• Aim of the exercise
Scan the data below and give the number of lines that include the word "Import", with no other words.
Extracted entries: Begin
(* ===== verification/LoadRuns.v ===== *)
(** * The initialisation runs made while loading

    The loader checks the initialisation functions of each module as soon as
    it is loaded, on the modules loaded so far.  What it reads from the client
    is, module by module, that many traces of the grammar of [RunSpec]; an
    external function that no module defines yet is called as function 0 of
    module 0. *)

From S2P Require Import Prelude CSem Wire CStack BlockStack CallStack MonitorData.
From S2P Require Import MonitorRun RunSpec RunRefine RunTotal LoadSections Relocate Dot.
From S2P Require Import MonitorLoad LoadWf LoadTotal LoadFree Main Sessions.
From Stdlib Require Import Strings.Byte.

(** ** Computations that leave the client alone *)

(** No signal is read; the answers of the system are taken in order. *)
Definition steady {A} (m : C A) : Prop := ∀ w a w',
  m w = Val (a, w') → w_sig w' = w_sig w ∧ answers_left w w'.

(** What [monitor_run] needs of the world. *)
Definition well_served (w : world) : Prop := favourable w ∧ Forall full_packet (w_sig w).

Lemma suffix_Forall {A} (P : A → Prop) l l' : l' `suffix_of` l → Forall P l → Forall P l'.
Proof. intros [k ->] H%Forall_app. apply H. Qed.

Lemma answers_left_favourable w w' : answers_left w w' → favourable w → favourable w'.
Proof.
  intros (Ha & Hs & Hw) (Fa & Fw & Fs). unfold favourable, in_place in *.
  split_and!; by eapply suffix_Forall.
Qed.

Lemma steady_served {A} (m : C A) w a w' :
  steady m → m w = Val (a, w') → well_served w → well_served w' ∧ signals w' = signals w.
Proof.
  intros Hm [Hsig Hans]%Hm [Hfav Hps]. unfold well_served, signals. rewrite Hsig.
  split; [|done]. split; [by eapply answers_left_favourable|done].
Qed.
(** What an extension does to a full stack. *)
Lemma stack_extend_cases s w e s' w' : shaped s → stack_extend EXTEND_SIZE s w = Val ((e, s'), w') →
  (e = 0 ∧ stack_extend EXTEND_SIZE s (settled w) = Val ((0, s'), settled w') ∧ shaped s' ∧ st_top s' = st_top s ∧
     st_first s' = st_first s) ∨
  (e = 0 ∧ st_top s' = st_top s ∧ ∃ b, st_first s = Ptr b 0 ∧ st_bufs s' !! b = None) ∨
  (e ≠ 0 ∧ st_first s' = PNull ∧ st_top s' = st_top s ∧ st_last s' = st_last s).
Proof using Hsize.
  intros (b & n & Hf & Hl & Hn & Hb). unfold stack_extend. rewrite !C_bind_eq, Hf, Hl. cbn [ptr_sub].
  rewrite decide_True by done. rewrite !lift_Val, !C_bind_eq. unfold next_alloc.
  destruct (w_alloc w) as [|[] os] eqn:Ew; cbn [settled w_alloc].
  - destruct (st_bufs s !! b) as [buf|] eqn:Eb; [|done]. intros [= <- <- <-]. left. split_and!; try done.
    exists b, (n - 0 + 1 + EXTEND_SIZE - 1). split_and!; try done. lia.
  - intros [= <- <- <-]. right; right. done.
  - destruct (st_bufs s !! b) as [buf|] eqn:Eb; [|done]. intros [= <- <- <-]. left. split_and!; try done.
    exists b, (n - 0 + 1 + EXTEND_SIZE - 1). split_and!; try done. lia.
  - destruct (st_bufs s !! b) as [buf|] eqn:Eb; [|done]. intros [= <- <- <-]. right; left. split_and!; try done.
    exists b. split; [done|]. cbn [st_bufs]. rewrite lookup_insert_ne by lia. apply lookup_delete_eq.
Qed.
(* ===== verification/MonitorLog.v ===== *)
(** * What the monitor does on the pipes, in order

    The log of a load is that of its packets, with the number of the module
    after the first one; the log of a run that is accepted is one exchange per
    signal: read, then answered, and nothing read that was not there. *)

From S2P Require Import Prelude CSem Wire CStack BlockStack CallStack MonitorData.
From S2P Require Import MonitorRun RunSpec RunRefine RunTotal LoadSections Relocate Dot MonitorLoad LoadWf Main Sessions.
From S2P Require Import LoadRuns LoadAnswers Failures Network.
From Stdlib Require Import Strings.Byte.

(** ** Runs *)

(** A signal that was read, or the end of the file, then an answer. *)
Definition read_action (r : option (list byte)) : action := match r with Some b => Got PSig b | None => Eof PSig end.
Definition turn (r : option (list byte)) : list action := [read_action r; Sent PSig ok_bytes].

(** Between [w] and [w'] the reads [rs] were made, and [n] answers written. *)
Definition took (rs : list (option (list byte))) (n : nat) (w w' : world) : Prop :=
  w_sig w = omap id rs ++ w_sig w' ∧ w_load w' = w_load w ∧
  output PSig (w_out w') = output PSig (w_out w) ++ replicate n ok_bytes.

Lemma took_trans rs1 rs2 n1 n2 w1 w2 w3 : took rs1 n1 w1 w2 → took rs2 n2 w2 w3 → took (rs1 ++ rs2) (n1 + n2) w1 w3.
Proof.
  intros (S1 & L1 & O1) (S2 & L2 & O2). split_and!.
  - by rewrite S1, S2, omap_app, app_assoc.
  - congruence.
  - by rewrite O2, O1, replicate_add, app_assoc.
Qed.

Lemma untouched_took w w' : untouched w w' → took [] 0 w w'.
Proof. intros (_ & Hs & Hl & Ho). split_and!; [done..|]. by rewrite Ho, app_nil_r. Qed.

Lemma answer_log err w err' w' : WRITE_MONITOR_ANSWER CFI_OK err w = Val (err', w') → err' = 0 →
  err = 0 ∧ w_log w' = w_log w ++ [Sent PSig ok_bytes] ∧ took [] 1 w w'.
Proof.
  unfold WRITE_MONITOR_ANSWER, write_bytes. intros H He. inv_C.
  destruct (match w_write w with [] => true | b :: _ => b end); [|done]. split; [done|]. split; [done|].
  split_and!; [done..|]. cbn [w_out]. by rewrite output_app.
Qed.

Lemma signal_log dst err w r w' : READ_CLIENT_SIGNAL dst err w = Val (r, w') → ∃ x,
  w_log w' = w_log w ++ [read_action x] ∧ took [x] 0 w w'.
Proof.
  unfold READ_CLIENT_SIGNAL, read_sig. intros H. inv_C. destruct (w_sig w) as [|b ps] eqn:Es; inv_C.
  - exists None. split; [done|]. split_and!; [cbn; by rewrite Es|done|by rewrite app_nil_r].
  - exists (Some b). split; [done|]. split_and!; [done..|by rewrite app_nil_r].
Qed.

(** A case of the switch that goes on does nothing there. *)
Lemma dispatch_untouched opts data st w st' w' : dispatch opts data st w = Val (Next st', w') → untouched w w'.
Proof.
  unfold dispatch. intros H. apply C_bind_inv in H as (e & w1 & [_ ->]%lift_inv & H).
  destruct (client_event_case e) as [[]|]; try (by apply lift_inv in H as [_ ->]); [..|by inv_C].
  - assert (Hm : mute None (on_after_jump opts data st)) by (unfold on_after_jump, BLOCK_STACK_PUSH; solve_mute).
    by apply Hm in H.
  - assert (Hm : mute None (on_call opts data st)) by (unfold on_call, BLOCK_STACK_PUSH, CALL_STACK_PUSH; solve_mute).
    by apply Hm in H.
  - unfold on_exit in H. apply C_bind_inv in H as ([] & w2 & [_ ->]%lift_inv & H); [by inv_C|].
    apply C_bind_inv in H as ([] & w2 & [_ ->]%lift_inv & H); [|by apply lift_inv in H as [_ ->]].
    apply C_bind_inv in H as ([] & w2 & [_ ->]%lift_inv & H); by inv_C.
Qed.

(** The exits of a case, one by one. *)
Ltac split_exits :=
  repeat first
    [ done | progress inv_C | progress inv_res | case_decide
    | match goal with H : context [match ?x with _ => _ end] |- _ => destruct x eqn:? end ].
Extracted entries: End
• Written answer
8